→ Your objective: Would you copy the material below word for word, beginning with its first line and ending with the line that contains "(fun b => esub (vdata out_xy b)"?

→ The data:

Lemma length_input_shapes challenges :
  length (input_shapes challenges) = total_train challenges.
Proof.
  unfold input_shapes, total_train.
  induction challenges as [|item cs IH]; [done|].
  cbn. rewrite !length_app, length_fmap. by rewrite <- IH.
Qed.

Lemma training_matrices_rectangular challenges :
  training_matrices challenges → training_rectangular challenges.
Proof.
  intros Hm item e Hitem He.
  destruct (Hm item e Hitem He) as [(h1 & w1 & (_ & _ & H1)) (h2 & w2 & (_ & _ & H2))].
  split; [by exists w1|by exists w2].
Qed.

Lemma matrices_shapes_2d challenges :
  training_matrices challenges →
  Forall is_2d (input_shapes challenges) ∧
  Forall is_2d (output_shapes challenges).
Proof.
  intros Hm. split; apply Forall_forall; intros s Hs;
    apply list_elem_of_bind in Hs as (item & Hs & Hitem);
    apply list_elem_of_fmap in Hs as (e & -> & He);
    destruct (Hm item e Hitem He) as [(h1 & w1 & H1) (h2 & w2 & H2)].
  - exists h1, w1. by apply matrix_grid_shape.
  - exists h2, w2. by apply matrix_grid_shape.
Qed.

Lemma length_output_shapes challenges :
  length (output_shapes challenges) = total_train challenges.
Proof.
  unfold output_shapes, total_train.
  induction challenges as [|item cs IH]; [done|].
  cbn. rewrite !length_app, length_fmap. by rewrite <- IH.
Qed.
(** [forward] (lines 441-465): the values and the lines printed. *)
Definition forward (self : t) (sch : scheduler) (X Y : tensor3)
  : result (tensor1 * list string) :=
  sel <- _get_func_dtw self X Y ;;
  let f := fst sel in
  if normalize self then
    let D_xy := _calc_distance_matrix X Y in
    let D_xx := _calc_distance_matrix X X in
    let D_yy := _calc_distance_matrix Y Y in
    out_xy <- apply f sch D_xy (gamma self) (bandwidth self) ;;
    out_xx <- apply f sch D_xx (gamma self) (bandwidth self) ;;
    out_yy <- apply f sch D_yy (gamma self) (bandwidth self) ;;
    Ok (mkT1 (len out_xy)
             (fun b => esub (vdata out_xy b)
                            (emul (Fin (1 / 2))
                                  (eadd (vdata out_xx b) (vdata out_yy b)))),
        snd sel)
  else
    let D_xy := _calc_distance_matrix X Y in
    out <- apply f sch D_xy (gamma self) (bandwidth self) ;;
    Ok (out, snd sel).

End SoftDTW.

(* ------------------------------------------------------------------ *)
(** ** Specification-side definitions used by the theorems *)

(** Interior cells of the padded grid: [1 <= i <= N] and [1 <= j <= M]. *)
Definition inner (N M i j : nat) : Prop :=
  (1 <= i <= N)%nat /\ (1 <= j <= M)%nat.

Definition innerb (N M i j : nat) : bool :=
  ((1 <=? i) && (i <=? N) && (1 <=? j) && (j <=? M))%nat.

(** The solution of the forward recurrence for batch element [b], row by
    row: [soft_grid D gamma w b i j] is the value the recurrence assigns
    to cell [(i, j)] of the padded grid. *)
Section SoftGrid.
Variables (D : tensor3) (gamma : R) (w : Z) (b : nat).

Fixpoint soft_row (prev : nat -> ereal) (i j : nat) : ereal :=
  match j with
  | O => PInf
  | S j' =>
      if ((i <=? shape1 D) && (S j' <=? shape2 D))%nat
         && negb (pruned w i (S j'))
      then eadd (data D b (i - 1) j')
                (softmin gamma (prev j') (prev (S j')) (soft_row prev i j'))
      else PInf
  end.

Fixpoint soft_grid (i : nat) : nat -> ereal :=
  match i with
  | O => fun j => match j with O => Fin 0 | S _ => PInf end
  | S i' => soft_row (soft_grid i') (S i')
  end.
End SoftGrid.

(** The recurrence as the specification words it: the cost minus
    [gamma * ln] of the sum of the three exponentials. *)
Definition recurrence_value (gamma : R) (cost x0 x1 x2 : ereal) : ereal :=
  esub cost
       (emul (Fin gamma)
             (elog (eadd (eadd (eexp (ediv (eopp x0) gamma))
                               (eexp (ediv (eopp x1) gamma)))
                         (eexp (ediv (eopp x2) gamma))))).

(** What the backward loop does to a grid value it visits. *)
Definition neg_if_inf (x : ereal) : ereal :=
  if isinf x then MInf else x.

(** One summand of line 328: the adjoint of the successor [(i', j')]
    times the weight the forward pass gave to the step from [(i, j)]. *)
Definition adjoint_term (D Rm E : tensor3) (gamma : R) (k i j i' j' : nat)
  : ereal :=
  emul (data E k i' j')
       (eexp (ediv (esub (esub (data Rm k i' j') (data Rm k i j))
                         (data D k i' j'))
                   gamma)).

(** The adjoint recurrence of line 328 read on grids [Rm] and [E]. *)
Definition adjoint_terms (D Rm E : tensor3) (gamma : R) (k i j : nat)
  : ereal * ereal * ereal :=
  (adjoint_term D Rm E gamma k i j (i + 1) j,
   adjoint_term D Rm E gamma k i j i (j + 1),
   adjoint_term D Rm E gamma k i j (i + 1) (j + 1)).

(** The batch of all-zero cost matrices. *)
Definition zero_cost (B N M : nat) : tensor3 := full B N M (Fin 0).

(** Every entry of a tensor is a finite real. *)
Definition finite3 (T : tensor3) : Prop :=
  forall b i j, is_fin (data T b i j).

(** A grid value that is a real or [+inf]. *)
Definition fin_or_pinf (x : ereal) : Prop :=
  match x with Fin _ | PInf => True | _ => False end.

(** The weight [exp(-x / gamma)] of a predecessor, zero at [+inf]. *)
Definition weight (g : R) (x : ereal) : R :=
  match x with Fin a => exp (- a / g) | _ => 0 end.

Definition tshape (T : tensor3) : nat * nat * nat :=
  (shape0 T, shape1 T, shape2 T).

(** Loop invariant of the forward pass: the cells that are settled (already
    visited, outside the interior, or pruned) hold the value of the
    recurrence. *)
Definition fwd_inv (D : tensor3) (gamma : R) (w : Z)
           (done : nat -> nat -> nat -> Prop) (Rm : tensor3) : Prop :=
  forall b i j,
    done b i j \/ ~ inner (shape1 D) (shape2 D) i j \/ pruned w i j = true ->
    data Rm b i j = soft_grid D gamma w b i j.

(** Cells visited by the sequential forward loops when they are about to
    run iteration [(b, j, i)]. *)
Definition seq_done (b j i : nat) (b' i' j' : nat) : Prop :=
  (b' < b)%nat \/ (b' = b /\ ((j' < j)%nat \/ (j' = j /\ (i' < i)%nat))).

(** Cells visited by the kernel steps of a list. *)
Definition cuda_done (l : list kstep) (b i j : nat) : Prop :=
  In (b, (i + j - 2)%nat, (i - 1)%nat) l.

(** Two results agree: the same exception, or values that agree under
    [same]. *)
Definition result_agree {A : Type} (same : A -> A -> Prop) (r r' : result A) : Prop :=
  match r, r' with
  | Ok a, Ok a' => same a a'
  | Raise e, Raise e' => e = e'
  | _, _ => False
  end.

(** Batch vectors of the same length with the same entries. *)
Definition same_vector (V V' : tensor1) : Prop :=
  len V = len V' /\ forall b, (b < len V)%nat -> vdata V b = vdata V' b.

(** Grids of the same shape with the same entries. *)
Definition same_grid (T T' : tensor3) : Prop :=
  tshape T = tshape T' /\
  forall b i j, (b < shape0 T)%nat -> data T b i j = data T' b i j.

(** The terminal cell as the specification words it (for [0 <= w]). *)
Definition terminal_cell (N M : nat) (w : Z) : nat * nat :=
  if ((N =? M)%nat || (w =? 0) || (w >=? Z.abs (Z.of_nat N - Z.of_nat M)))%Z
  then (N, M)
  else if (N <? M)%nat then (N, (N + Z.to_nat w)%nat)
       else ((M + Z.to_nat w)%nat, M).

(** The grid [R] after the boundary writes of the backward pass with the
    sentinel at [(si, sj)], and the seeded adjoint grid. *)
Definition boundary_R (Rm : tensor3) (si sj : nat) : tensor3 :=
  let R1 := tset_row (tset_col Rm sj MInf) si MInf in
  tset_cell R1 si sj (fun b => data R1 b (si - 1) (sj - 1)).

Definition seed_E (B N M si sj : nat) : tensor3 :=
  tset_cell (full B (N + 2) (M + 2) (Fin 0)) si sj (fun _ => Fin 1).

(** Cells visited by the steps of a list in the backward kernel, whose
    pass [p] works on the anti-diagonal [n_passes - p - 1]. *)
Definition cuda_done_back (n_passes : nat) (l : list kstep) (k i j : nat) : Prop :=
  In (k, (n_passes - 1 - (i + j - 2))%nat, (i - 1)%nat) l.

(** The scheduler that runs every launch in the order of a single
    worker. *)
Definition in_order : scheduler := all_steps.

(** The grid [R] at the end of the backward loops, given the grid [R1]
    left by the boundary writes: every interior cell has been visited
    once. *)
Definition final_R (R1 : tensor3) (N M : nat) : tensor3 :=
  mkT3 (shape0 R1) (shape1 R1) (shape2 R1)
       (fun b i j =>
          if innerb N M i j then neg_if_inf (data R1 b i j)
          else data R1 b i j).

(** The sum of line 328. *)
Definition adjoint_sum (D Rm E : tensor3) (gamma : R) (k i j : nat) : ereal :=
  eadd (eadd (fst (fst (adjoint_terms D Rm E gamma k i j)))
             (snd (fst (adjoint_terms D Rm E gamma k i j))))
       (snd (adjoint_terms D Rm E gamma k i j)).

(** The three successors of a cell in the adjoint recurrence. *)
Definition successor (i j i' j' : nat) : Prop :=
  (i' = i + 1 /\ j' = j)%nat \/ (i' = i /\ j' = j + 1)%nat
  \/ (i' = i + 1 /\ j' = j + 1)%nat.

(** Loop invariant of the backward pass on the state [(R, E)], started
    from [(R1, E1)]. *)
Definition bwd_inv (D R1 E1 : tensor3) (gamma : R) (w : Z) (N M : nat)
           (done : nat -> nat -> nat -> Prop) (st : tensor3 * tensor3) : Prop :=
  (forall b i j, done b i j -> inner N M i j ->
     data (fst st) b i j = neg_if_inf (data R1 b i j)) /\
  (forall b i j, ~ (done b i j /\ inner N M i j) ->
     data (fst st) b i j = data R1 b i j) /\
  (forall b i j, ~ (done b i j /\ inner N M i j /\ pruned w i j = false) ->
     data (snd st) b i j = data E1 b i j) /\
  (forall b i j, done b i j -> inner N M i j -> pruned w i j = false ->
     data (snd st) b i j = adjoint_sum D (final_R R1 N M) (snd st) gamma b i j).

(** A set of visited cells is closed under successors inside the
    interior. *)
Definition succ_closed (N M : nat) (done : nat -> nat -> nat -> Prop) : Prop :=
  forall b i j i' j',
    done b i j -> inner N M i j -> successor i j i' j' ->
    done b i' j' \/ ~ inner N M i' j'.

(** Cells visited by the sequential backward loops (which run downwards):
    the blocks before [k], and in block [k] the columns from [j] on and the
    rows from [i] on of column [j - 1]. *)
Definition seq_done_back (k j i : nat) (k' i' j' : nat) : Prop :=
  (k' < k)%nat \/
  (k' = k /\ ((j <= j')%nat \/ ((j' + 1)%nat = j /\ (i <= i')%nat))).

(** What a backward pass does to the interior of the saved grid: [Rb] is
    the grid before the pass, [Ra] the grid after it. *)
Definition interior_kept_unless_infinite
           (D : tensor3) (gamma : R) (w : Z) (Rb Ra : tensor3) : Prop :=
  forall b i j,
    (b < shape0 D)%nat -> inner (shape1 D) (shape2 D) i j ->
    (isinf (data Rb b i j) = false -> data Ra b i j = data Rb b i j)
    /\ (isinf (data Rb b i j) = true -> data Ra b i j = MInf)
    /\ (pruned w i j = true -> data Rb b i j = PInf /\ data Ra b i j = MInf)
    /\ (finite3 D -> pruned w i j = false -> data Ra b i j = data Rb b i j).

→ Response area:
Lemma length_input_shapes challenges :
  length (input_shapes challenges) = total_train challenges.
Proof.
  unfold input_shapes, total_train.
  induction challenges as [|item cs IH]; [done|].
  cbn. rewrite !length_app, length_fmap. by rewrite <- IH.
Qed.

Lemma training_matrices_rectangular challenges :
  training_matrices challenges → training_rectangular challenges.
Proof.
  intros Hm item e Hitem He.
  destruct (Hm item e Hitem He) as [(h1 & w1 & (_ & _ & H1)) (h2 & w2 & (_ & _ & H2))].
  split; [by exists w1|by exists w2].
Qed.

Lemma matrices_shapes_2d challenges :
  training_matrices challenges →
  Forall is_2d (input_shapes challenges) ∧
  Forall is_2d (output_shapes challenges).
Proof.
  intros Hm. split; apply Forall_forall; intros s Hs;
    apply list_elem_of_bind in Hs as (item & Hs & Hitem);
    apply list_elem_of_fmap in Hs as (e & -> & He);
    destruct (Hm item e Hitem He) as [(h1 & w1 & H1) (h2 & w2 & H2)].
  - exists h1, w1. by apply matrix_grid_shape.
  - exists h2, w2. by apply matrix_grid_shape.
Qed.

Lemma length_output_shapes challenges :
  length (output_shapes challenges) = total_train challenges.
Proof.
  unfold output_shapes, total_train.
  induction challenges as [|item cs IH]; [done|].
  cbn. rewrite !length_app, length_fmap. by rewrite <- IH.
Qed.
(** [forward] (lines 441-465): the values and the lines printed. *)
Definition forward (self : t) (sch : scheduler) (X Y : tensor3)
  : result (tensor1 * list string) :=
  sel <- _get_func_dtw self X Y ;;
  let f := fst sel in
  if normalize self then
    let D_xy := _calc_distance_matrix X Y in
    let D_xx := _calc_distance_matrix X X in
    let D_yy := _calc_distance_matrix Y Y in
    out_xy <- apply f sch D_xy (gamma self) (bandwidth self) ;;
    out_xx <- apply f sch D_xx (gamma self) (bandwidth self) ;;
    out_yy <- apply f sch D_yy (gamma self) (bandwidth self) ;;
    Ok (mkT1 (len out_xy)
             (fun b => esub (vdata out_xy b)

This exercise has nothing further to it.